ASSIGNMENT: Search the material below for "Import" and copy every line where it occurs.

┄┄┄┄┄┄┄┄┄┄┄┄┄┄┄┄┄┄┄┄

(* ===== verification/Dfi.v ===== *)
(** * The DFI side of the payload executor

    Models the rest of [src/rowhammer_tester/gateware/payload_executor.py]: the
    [DFIExecutor] that drives the DFI phases, the [RefreshCounter] and the
    [DFISwitch] that hands the DFI over from the memory controller, and the
    [Scratchpad] that stores read data.  Like [Executor], one function per
    module maps registers and inputs of a cycle to the next registers; the
    DFII master, the memory controller and the PHY are inputs. *)

From S2P Require Import Prelude Isa Executor.
Import Decoder.

(** ** DFI executor *)

(** The command signals of a DFI phase (one bit per rank in [cke], [odt],
    [reset_n] and [cs_n]). *)
Record dfi_phase := DfiPhase {
  cke : Z; odt : Z; reset_n : Z;
  cs_n : Z; cas_n : bool; ras_n : bool; we_n : bool;
  ph_address : Z; ph_bank : Z; rddata_en : bool;
}.

Section dfi_executor.
Context {M : Migen} (cfg : pe_cfg).

(** [Replicate(1, nranks)]. *)
Definition all_ranks : Z := Z.ones (nranks cfg).

(** Output of the one-hot rank decoder, whose input is undriven without rank bits. *)
Definition rank_decoder_o (d : decoded) : Z :=
  trunc (nranks cfg) (onehot (if rankbits cfg =? 0 then 0 else dfi_rank d)).

(** Next value of phase [i]. *)
Definition phase_next (o : pe_out) (i : nat) (p : dfi_phase) : dfi_phase :=
  let d := instr o in
  if (phase o =? i) && exec o then
    {| cke := all_ranks; odt := all_ranks; reset_n := all_ranks;
       cas_n := negb (cas d); ras_n := negb (ras d); we_n := negb (we d);
       ph_address := dfi_address d; ph_bank := dfi_bank d;
       rddata_en := op_code d =? op_value READ;
       cs_n := if op_code d =? op_value NOOP then all_ranks
               else if op_code d =? op_value REF then 0
               else trunc (nranks cfg) (Z.lnot (rank_decoder_o d)) |}
  else
    {| cke := all_ranks; odt := all_ranks; reset_n := all_ranks;
       cs_n := all_ranks; cas_n := true; ras_n := true; we_n := true;
       (* not assigned when inactive *)
       ph_address := ph_address p; ph_bank := ph_bank p; rddata_en := rddata_en p |}.

Definition DFIExecutor_cycle (o : pe_out) (phases : list dfi_phase) : list dfi_phase :=
  imap (phase_next o) phases.
End dfi_executor.

(** ** Refresh counter *)

(** [RefreshCounter] watches one DFI phase; DDR5 encodes REF in the address. *)
Definition ref_detected (ddr5 : bool) (p : dfi_phase) : bool :=
  if ddr5 then slice (ph_address p) 0 5 =? 19
  else (cs_n p =? 0) && negb (cas_n p) && negb (ras_n p) && we_n p.

Definition counter_width : Z := 32.

Definition RefreshCounter_cycle (ddr5 : bool) (p : dfi_phase) (counter : Z) : Z :=
  if ref_detected ddr5 p then trunc counter_width (counter + 1) else counter.

(** ** DFI switch *)

Inductive switch_fsm := MEMORY_CONTROLLER | PAYLOAD_EXECUTION.

#[global] Instance switch_fsm_eq_dec : EqDecision switch_fsm.
Proof. solve_decision. Defined.

(** Registers of [DFISwitch], its counter and its CSRs included. *)
Record switch_regs := SwitchRegs {
  sw_fsm : switch_fsm;
  refresh_counter : Z;
  mc_ongoing_d : bool;
  refresh_count : Z;       (* CSR status *)
}.

(** Inputs: the request of the executor, the master's phase 0, and the CSRs. *)
Record switch_in := SwitchIn {
  sw_wants : bool;
  master0 : dfi_phase;
  at_refresh : Z;
  refresh_update : bool;
}.

Record switch_out := SwitchOut {
  sw_ready : bool;          (* dfi_ready *)
  ext_dfi_sel : bool;
  refresher_reset : bool;
}.

Section switch.
Context (with_refresh ddr5 : bool).

Definition refresh_matches (i : switch_in) (s : switch_regs) : bool :=
  (at_refresh i =? 0) || (at_refresh i =? refresh_counter s + 1).

Definition DFISwitch_fsm (i : switch_in) (s : switch_regs) : switch_out * switch_fsm :=
  match sw_fsm s with
  | MEMORY_CONTROLLER =>
      (SwitchOut false false false,
       if sw_wants i then
         if with_refresh then
           if ref_detected ddr5 (master0 i) && refresh_matches i s
           then PAYLOAD_EXECUTION else MEMORY_CONTROLLER
         else PAYLOAD_EXECUTION
       else MEMORY_CONTROLLER)
  | PAYLOAD_EXECUTION =>
      if negb (sw_wants i) then (SwitchOut true true true, MEMORY_CONTROLLER)
      else (SwitchOut true true false, PAYLOAD_EXECUTION)
  end.

(** The CSR registers of [add_csrs]. *)
Definition add_csrs (i : switch_in) (s : switch_regs) : bool * Z :=
  let pe_ongoing := bool_decide (sw_fsm s = PAYLOAD_EXECUTION) in
  let mc_ongoing := bool_decide (sw_fsm s = MEMORY_CONTROLLER) in
  let mc_to_pe := mc_ongoing_d s && pe_ongoing in
  (mc_ongoing, if mc_to_pe || refresh_update i then refresh_counter s else refresh_count s).

Definition DFISwitch_cycle (i : switch_in) (s : switch_regs) : switch_out * switch_regs :=
  let '(o, fsm') := DFISwitch_fsm i s in
  let '(mc_d, status) := add_csrs i s in
  (o, SwitchRegs fsm' (RefreshCounter_cycle ddr5 (master0 i) (refresh_counter s)) mc_d status).

Fixpoint DFISwitch_run (ins : list switch_in) (s : switch_regs) : list switch_out * switch_regs :=
  match ins with
  | [] => ([], s)
  | i :: ins' =>
      let '(o, s1) := DFISwitch_cycle i s in
      let '(os, s2) := DFISwitch_run ins' s1 in
      (o :: os, s2)
  end.
End switch.

Definition switch_reset : switch_regs := SwitchRegs MEMORY_CONTROLLER 0 false 0.

(** ** Scratchpad *)

Record pad_regs := PadRegs {
  pad_counter : Z;
  overflow : bool;
  wr_adr : Z;
  wr_dat_w : Z;
  wr_we : bool;
  pad_mem : Z → Z;
}.

(** Inputs of a cycle: the reset and the read data and valid bits of the phases. *)
Record pad_in := PadIn { pad_reset : bool; rddata : list Z; rddata_valid : list bool }.

(** [Cat] of signals of the given width, least significant first. *)
Fixpoint cat (w : Z) (l : list Z) : Z :=
  match l with [] => 0 | x :: l' => trunc w x + cat w l' * 2 ^ w end.

Definition pad_bits (depth : Z) : Z := signal_max_bits (depth - 1).

(** The memory is written at the end of a cycle in which the port is enabled;
    [ResetInserter] resets the registers but not the memory. *)
Definition Scratchpad_cycle (depth databits : Z) (i : pad_in) (s : pad_regs) : pad_regs :=
  let mem' := if wr_we s then fun a => if a =? wr_adr s then wr_dat_w s else pad_mem s a
              else pad_mem s in
  if pad_reset i then PadRegs 0 false 0 0 false mem'
  else
    let '(counter, ovf) :=
      if wr_we s then
        if pad_counter s =? depth - 1 then (0, true)
        else (trunc (pad_bits depth) (pad_counter s + 1), overflow s)
      else (pad_counter s, overflow s) in
    PadRegs counter ovf (pad_counter s) (cat databits (rddata i))
      (foldr orb false (rddata_valid i)) mem'.

Definition Scratchpad_run (depth databits : Z) (ins : list pad_in) (s : pad_regs) : pad_regs :=
  foldl (fun s i => Scratchpad_cycle depth databits i s) s ins.

Definition pad_init (mem : Z → Z) : pad_regs := PadRegs 0 false 0 0 false mem.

┄┄┄┄┄┄┄┄┄┄┄┄┄┄┄┄┄┄┄┄

SOLUTION TO THE PROBLEM:
From S2P Require Import Prelude Isa Executor.
Import Decoder.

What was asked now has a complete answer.